SUPPLIED RECORDS:
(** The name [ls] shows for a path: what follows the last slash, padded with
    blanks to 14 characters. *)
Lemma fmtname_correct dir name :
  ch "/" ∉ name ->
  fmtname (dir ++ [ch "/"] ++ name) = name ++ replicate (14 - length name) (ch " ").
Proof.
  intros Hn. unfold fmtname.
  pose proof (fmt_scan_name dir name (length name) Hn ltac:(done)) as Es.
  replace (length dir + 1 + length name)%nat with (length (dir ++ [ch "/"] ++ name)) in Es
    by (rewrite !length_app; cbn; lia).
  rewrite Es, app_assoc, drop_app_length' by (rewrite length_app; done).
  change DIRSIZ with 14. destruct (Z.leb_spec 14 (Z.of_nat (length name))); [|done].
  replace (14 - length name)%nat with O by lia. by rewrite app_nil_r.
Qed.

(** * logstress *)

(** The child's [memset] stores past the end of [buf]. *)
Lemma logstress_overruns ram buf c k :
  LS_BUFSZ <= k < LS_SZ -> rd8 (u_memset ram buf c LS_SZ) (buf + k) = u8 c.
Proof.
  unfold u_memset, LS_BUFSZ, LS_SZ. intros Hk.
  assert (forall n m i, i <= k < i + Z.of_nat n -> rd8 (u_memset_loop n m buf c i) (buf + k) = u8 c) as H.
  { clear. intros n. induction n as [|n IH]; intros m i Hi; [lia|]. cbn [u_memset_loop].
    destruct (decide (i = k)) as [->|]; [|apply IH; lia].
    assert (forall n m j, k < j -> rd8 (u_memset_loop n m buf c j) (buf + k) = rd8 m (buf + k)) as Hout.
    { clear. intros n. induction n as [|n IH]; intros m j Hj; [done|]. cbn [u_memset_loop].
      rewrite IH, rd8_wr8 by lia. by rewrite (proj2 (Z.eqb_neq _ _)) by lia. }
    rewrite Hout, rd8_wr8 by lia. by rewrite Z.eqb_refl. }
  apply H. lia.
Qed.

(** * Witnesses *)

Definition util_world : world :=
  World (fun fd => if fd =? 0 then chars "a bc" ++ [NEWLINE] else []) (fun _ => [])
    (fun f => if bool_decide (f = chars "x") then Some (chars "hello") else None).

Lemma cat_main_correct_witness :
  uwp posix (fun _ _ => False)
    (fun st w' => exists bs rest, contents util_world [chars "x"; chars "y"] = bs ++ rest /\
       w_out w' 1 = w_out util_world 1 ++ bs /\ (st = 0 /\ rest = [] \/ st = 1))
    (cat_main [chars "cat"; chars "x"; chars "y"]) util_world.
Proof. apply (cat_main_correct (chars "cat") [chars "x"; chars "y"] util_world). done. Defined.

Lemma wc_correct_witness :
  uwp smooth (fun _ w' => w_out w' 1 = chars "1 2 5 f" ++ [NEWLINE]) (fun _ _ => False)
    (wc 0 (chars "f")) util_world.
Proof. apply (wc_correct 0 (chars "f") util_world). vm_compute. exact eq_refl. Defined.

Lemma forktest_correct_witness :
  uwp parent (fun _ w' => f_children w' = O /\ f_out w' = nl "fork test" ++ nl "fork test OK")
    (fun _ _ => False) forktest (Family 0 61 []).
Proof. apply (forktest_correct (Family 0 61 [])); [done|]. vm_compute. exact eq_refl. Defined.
...
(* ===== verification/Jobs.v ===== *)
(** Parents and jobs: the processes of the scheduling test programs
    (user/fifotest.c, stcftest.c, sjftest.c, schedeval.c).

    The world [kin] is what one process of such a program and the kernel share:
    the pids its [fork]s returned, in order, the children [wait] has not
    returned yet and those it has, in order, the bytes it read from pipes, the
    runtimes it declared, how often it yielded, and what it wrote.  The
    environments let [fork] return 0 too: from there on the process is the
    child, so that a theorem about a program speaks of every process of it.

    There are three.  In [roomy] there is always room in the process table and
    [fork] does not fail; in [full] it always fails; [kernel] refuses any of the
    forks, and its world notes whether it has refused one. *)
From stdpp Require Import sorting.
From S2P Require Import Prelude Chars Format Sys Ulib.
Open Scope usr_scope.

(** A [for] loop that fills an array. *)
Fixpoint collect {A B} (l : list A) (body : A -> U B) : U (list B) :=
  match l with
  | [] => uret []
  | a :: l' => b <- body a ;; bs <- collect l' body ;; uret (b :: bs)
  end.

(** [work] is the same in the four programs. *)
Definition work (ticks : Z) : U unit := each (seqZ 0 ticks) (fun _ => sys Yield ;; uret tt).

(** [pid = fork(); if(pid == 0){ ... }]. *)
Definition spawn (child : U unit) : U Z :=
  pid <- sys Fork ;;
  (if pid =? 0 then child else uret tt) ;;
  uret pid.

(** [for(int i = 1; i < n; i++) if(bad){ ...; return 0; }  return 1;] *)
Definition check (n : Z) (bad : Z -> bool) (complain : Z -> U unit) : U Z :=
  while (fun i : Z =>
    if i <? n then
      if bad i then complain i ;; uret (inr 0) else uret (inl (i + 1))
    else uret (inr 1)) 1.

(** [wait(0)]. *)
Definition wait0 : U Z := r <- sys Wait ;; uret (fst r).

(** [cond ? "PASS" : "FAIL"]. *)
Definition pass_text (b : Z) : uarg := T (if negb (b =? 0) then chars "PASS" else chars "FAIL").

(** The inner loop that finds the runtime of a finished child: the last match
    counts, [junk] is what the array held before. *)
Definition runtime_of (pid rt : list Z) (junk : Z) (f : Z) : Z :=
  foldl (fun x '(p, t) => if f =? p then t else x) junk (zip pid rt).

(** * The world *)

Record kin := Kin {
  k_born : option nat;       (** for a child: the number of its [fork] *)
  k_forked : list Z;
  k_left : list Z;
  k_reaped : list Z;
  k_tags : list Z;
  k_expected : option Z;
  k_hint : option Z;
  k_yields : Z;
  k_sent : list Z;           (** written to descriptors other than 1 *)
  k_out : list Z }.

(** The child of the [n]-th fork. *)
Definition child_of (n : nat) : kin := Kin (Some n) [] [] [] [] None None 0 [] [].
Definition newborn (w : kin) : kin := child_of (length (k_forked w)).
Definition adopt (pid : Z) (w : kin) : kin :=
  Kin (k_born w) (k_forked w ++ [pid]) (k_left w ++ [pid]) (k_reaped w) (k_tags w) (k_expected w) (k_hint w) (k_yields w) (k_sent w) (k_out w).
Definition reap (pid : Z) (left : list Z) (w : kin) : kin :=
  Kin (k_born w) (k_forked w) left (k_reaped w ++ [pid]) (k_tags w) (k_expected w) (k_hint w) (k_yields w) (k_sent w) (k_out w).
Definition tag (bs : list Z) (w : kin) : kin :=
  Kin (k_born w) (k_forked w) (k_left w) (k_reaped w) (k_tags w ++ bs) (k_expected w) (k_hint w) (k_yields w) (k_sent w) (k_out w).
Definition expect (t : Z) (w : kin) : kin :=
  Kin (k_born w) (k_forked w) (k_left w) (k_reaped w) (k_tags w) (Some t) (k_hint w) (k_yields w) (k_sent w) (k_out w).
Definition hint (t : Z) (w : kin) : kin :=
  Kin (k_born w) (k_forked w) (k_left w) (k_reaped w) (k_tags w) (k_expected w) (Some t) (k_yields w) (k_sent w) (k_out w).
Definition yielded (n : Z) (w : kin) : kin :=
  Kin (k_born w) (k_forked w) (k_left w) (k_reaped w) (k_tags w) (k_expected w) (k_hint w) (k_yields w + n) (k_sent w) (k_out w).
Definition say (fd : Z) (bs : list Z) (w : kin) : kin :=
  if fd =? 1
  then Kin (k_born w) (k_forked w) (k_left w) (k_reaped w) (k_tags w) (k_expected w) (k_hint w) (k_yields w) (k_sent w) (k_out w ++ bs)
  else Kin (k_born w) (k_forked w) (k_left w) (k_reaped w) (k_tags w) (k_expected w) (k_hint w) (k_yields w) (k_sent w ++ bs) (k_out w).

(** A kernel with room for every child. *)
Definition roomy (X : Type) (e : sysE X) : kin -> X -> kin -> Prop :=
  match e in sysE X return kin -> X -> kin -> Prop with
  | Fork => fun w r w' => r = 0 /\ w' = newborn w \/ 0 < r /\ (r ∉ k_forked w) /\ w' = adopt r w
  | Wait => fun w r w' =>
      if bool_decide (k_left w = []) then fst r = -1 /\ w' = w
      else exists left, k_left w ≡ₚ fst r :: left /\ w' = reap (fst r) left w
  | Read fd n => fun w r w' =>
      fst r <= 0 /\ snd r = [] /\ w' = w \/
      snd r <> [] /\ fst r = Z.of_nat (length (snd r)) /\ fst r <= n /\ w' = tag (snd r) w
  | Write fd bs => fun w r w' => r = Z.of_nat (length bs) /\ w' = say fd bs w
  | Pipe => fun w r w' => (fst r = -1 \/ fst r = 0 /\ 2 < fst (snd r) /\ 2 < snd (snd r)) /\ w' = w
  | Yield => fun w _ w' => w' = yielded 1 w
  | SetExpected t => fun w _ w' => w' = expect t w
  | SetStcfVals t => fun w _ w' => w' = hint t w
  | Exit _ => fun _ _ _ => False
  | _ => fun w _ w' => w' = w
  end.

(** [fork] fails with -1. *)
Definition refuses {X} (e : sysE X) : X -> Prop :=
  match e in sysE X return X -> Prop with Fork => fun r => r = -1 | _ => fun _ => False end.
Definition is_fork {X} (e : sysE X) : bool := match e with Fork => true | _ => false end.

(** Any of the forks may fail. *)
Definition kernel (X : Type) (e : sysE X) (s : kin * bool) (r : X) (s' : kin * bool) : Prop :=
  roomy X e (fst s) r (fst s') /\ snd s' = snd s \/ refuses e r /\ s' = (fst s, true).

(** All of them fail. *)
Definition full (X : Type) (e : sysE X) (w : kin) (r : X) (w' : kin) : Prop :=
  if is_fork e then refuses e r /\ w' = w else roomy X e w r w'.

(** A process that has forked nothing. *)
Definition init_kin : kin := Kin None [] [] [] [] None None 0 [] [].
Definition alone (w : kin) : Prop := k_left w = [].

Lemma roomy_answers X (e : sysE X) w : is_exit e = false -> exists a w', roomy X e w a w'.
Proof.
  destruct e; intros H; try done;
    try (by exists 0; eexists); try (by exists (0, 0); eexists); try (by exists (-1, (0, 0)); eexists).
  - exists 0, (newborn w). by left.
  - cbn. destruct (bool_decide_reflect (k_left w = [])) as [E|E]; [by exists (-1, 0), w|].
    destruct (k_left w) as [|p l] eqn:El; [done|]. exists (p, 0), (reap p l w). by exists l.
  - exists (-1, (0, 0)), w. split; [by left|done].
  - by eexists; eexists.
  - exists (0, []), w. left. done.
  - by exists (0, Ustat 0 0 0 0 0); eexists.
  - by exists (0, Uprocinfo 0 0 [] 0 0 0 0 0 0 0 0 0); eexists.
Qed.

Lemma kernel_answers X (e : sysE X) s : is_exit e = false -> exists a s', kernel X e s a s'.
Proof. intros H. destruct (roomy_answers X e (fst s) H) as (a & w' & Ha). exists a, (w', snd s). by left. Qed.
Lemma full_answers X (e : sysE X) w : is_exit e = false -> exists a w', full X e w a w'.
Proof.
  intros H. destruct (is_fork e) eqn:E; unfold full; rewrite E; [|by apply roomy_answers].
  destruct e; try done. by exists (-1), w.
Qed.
* * *
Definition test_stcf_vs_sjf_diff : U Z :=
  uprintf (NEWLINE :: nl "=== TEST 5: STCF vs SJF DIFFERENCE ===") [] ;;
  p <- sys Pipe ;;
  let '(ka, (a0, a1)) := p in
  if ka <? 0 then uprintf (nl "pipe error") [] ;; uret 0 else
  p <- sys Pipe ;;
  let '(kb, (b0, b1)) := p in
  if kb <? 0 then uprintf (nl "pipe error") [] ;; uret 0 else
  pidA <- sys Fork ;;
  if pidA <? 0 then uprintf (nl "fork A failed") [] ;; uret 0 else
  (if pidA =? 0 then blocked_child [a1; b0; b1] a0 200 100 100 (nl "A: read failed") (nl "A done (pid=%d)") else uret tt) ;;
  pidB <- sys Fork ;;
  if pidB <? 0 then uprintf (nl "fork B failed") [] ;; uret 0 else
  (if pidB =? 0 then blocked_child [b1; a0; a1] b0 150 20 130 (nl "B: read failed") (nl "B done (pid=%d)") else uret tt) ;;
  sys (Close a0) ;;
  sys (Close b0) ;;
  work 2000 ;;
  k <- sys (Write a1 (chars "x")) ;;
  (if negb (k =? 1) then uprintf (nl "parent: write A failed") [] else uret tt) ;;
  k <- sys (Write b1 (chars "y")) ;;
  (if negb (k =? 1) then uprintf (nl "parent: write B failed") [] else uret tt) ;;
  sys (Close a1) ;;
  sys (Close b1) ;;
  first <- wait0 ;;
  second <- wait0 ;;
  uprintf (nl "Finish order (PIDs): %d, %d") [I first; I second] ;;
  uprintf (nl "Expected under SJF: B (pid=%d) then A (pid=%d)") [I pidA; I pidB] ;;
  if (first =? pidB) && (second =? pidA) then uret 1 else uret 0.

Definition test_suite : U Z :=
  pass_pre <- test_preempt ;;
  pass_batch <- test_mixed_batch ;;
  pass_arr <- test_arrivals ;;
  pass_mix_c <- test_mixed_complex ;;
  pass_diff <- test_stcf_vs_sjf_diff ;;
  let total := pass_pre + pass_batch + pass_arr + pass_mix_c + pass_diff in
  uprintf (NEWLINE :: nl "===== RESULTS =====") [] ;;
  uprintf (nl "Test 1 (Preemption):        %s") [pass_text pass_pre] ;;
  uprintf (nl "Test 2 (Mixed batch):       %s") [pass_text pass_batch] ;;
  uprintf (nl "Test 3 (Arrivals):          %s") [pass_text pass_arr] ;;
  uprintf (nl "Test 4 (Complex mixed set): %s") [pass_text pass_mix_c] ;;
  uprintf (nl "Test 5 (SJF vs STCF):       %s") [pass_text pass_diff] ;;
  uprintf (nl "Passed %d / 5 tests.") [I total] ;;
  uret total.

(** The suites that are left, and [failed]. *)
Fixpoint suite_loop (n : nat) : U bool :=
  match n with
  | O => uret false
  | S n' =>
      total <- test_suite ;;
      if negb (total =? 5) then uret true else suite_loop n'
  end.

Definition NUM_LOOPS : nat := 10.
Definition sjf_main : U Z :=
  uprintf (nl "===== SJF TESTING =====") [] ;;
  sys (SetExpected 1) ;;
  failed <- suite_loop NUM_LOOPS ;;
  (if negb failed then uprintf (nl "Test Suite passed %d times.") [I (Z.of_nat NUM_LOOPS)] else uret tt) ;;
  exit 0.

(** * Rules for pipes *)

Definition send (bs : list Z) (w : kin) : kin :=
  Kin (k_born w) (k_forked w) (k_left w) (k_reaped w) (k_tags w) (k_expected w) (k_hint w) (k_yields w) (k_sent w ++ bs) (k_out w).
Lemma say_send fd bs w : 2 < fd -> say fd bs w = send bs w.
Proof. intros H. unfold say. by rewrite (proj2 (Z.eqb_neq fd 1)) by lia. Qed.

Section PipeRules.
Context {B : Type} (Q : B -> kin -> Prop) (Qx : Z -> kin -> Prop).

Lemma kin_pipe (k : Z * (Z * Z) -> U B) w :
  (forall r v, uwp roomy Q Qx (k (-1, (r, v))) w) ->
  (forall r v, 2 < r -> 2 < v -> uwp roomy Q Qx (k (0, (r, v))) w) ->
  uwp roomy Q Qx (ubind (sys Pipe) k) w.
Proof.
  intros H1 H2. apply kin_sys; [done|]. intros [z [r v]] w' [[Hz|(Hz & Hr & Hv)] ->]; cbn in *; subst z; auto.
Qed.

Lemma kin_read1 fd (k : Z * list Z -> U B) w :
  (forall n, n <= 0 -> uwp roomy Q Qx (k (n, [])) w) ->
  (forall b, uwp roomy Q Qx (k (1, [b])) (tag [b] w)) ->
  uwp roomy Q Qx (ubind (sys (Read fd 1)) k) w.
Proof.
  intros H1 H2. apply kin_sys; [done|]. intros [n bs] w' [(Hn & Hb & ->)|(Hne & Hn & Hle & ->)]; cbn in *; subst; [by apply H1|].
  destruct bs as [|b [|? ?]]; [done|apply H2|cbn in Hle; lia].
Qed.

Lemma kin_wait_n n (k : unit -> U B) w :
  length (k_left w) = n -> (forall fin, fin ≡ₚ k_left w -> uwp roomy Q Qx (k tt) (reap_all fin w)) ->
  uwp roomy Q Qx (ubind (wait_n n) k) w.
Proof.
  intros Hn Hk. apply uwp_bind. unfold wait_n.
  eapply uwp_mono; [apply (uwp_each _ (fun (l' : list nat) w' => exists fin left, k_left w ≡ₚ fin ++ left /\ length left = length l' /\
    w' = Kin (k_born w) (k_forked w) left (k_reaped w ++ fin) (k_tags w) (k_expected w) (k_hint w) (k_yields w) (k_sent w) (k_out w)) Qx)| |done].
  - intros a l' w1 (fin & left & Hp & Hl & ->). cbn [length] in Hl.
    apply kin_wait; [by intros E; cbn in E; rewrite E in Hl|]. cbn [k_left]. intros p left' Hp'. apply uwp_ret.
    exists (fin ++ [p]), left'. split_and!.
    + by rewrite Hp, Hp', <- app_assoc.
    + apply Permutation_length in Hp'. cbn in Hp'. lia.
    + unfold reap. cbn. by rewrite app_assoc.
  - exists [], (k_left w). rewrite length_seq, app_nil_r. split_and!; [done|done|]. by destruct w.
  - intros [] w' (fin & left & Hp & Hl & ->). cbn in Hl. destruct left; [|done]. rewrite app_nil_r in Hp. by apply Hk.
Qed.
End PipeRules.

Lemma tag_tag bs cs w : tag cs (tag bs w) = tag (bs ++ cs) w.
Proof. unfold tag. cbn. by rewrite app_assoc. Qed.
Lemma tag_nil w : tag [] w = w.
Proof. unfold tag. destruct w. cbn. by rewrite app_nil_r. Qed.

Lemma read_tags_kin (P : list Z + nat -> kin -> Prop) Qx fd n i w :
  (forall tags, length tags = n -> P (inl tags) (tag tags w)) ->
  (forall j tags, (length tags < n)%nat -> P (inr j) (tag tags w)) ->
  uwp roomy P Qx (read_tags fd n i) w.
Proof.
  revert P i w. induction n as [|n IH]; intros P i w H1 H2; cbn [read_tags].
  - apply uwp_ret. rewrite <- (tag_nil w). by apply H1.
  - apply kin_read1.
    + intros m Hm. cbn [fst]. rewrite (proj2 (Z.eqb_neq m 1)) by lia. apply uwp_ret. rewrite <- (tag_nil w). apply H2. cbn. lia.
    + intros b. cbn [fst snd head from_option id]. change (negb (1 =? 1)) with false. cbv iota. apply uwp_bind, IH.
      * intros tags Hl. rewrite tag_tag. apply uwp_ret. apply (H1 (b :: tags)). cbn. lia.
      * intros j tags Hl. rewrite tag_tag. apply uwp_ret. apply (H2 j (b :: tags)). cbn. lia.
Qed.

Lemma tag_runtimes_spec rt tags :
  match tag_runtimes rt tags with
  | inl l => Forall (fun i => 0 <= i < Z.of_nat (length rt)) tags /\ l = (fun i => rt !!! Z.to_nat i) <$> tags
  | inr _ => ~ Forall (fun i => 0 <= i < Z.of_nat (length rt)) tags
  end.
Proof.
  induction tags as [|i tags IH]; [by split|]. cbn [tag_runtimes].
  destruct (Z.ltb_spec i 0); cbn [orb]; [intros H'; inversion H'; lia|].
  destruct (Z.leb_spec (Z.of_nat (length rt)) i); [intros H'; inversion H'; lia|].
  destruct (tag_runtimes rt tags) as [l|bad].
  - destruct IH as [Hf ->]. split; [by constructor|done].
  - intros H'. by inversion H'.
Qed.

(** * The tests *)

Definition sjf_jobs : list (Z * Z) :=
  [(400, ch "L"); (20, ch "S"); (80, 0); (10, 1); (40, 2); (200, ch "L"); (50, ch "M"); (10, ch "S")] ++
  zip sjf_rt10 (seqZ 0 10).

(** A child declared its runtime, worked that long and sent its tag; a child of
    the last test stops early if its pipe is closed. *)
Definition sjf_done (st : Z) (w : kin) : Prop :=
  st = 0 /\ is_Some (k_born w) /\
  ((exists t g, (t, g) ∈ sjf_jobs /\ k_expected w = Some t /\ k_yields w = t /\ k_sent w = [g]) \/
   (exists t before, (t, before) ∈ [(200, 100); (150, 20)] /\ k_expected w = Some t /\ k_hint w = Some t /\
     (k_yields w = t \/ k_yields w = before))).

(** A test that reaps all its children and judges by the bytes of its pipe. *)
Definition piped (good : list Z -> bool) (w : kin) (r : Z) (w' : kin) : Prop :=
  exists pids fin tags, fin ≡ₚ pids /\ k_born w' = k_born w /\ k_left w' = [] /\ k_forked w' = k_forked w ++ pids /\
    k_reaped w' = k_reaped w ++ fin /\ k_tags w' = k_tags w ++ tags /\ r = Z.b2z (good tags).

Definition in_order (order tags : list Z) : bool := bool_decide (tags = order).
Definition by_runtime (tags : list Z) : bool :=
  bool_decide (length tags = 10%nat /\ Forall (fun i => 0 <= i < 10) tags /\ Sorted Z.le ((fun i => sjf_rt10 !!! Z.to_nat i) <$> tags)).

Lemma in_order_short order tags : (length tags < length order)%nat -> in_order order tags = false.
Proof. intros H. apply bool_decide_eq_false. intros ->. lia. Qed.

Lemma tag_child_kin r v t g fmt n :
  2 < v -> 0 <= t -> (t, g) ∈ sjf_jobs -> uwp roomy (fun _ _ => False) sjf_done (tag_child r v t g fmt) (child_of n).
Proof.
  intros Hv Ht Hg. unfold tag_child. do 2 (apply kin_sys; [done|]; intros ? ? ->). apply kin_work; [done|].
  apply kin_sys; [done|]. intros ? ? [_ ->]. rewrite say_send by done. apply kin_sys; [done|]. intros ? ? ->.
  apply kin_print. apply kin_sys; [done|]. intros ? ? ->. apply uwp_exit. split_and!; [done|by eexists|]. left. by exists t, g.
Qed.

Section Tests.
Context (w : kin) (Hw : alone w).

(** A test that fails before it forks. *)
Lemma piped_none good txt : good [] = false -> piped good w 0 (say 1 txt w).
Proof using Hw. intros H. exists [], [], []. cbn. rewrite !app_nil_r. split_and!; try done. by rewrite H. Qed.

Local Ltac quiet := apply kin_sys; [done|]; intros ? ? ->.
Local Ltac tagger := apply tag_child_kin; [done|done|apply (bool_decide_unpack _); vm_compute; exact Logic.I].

TRY IT: From the entries above, print the lines beginning at the one with "Definition send (bs" and stopping after the one with "exists (fin ++ [p]), left'. split_and!.", exactly as written and with nothing else.

WRITTEN REPLY:
Definition send (bs : list Z) (w : kin) : kin :=
  Kin (k_born w) (k_forked w) (k_left w) (k_reaped w) (k_tags w) (k_expected w) (k_hint w) (k_yields w) (k_sent w ++ bs) (k_out w).
Lemma say_send fd bs w : 2 < fd -> say fd bs w = send bs w.
Proof. intros H. unfold say. by rewrite (proj2 (Z.eqb_neq fd 1)) by lia. Qed.

Section PipeRules.
Context {B : Type} (Q : B -> kin -> Prop) (Qx : Z -> kin -> Prop).

Lemma kin_pipe (k : Z * (Z * Z) -> U B) w :
  (forall r v, uwp roomy Q Qx (k (-1, (r, v))) w) ->
  (forall r v, 2 < r -> 2 < v -> uwp roomy Q Qx (k (0, (r, v))) w) ->
  uwp roomy Q Qx (ubind (sys Pipe) k) w.
Proof.
  intros H1 H2. apply kin_sys; [done|]. intros [z [r v]] w' [[Hz|(Hz & Hr & Hv)] ->]; cbn in *; subst z; auto.
Qed.

Lemma kin_read1 fd (k : Z * list Z -> U B) w :
  (forall n, n <= 0 -> uwp roomy Q Qx (k (n, [])) w) ->
  (forall b, uwp roomy Q Qx (k (1, [b])) (tag [b] w)) ->
  uwp roomy Q Qx (ubind (sys (Read fd 1)) k) w.
Proof.
  intros H1 H2. apply kin_sys; [done|]. intros [n bs] w' [(Hn & Hb & ->)|(Hne & Hn & Hle & ->)]; cbn in *; subst; [by apply H1|].
  destruct bs as [|b [|? ?]]; [done|apply H2|cbn in Hle; lia].
Qed.

Lemma kin_wait_n n (k : unit -> U B) w :
  length (k_left w) = n -> (forall fin, fin ≡ₚ k_left w -> uwp roomy Q Qx (k tt) (reap_all fin w)) ->
  uwp roomy Q Qx (ubind (wait_n n) k) w.
Proof.
  intros Hn Hk. apply uwp_bind. unfold wait_n.
  eapply uwp_mono; [apply (uwp_each _ (fun (l' : list nat) w' => exists fin left, k_left w ≡ₚ fin ++ left /\ length left = length l' /\
    w' = Kin (k_born w) (k_forked w) left (k_reaped w ++ fin) (k_tags w) (k_expected w) (k_hint w) (k_yields w) (k_sent w) (k_out w)) Qx)| |done].
  - intros a l' w1 (fin & left & Hp & Hl & ->). cbn [length] in Hl.
    apply kin_wait; [by intros E; cbn in E; rewrite E in Hl|]. cbn [k_left]. intros p left' Hp'. apply uwp_ret.
    exists (fin ++ [p]), left'. split_and!.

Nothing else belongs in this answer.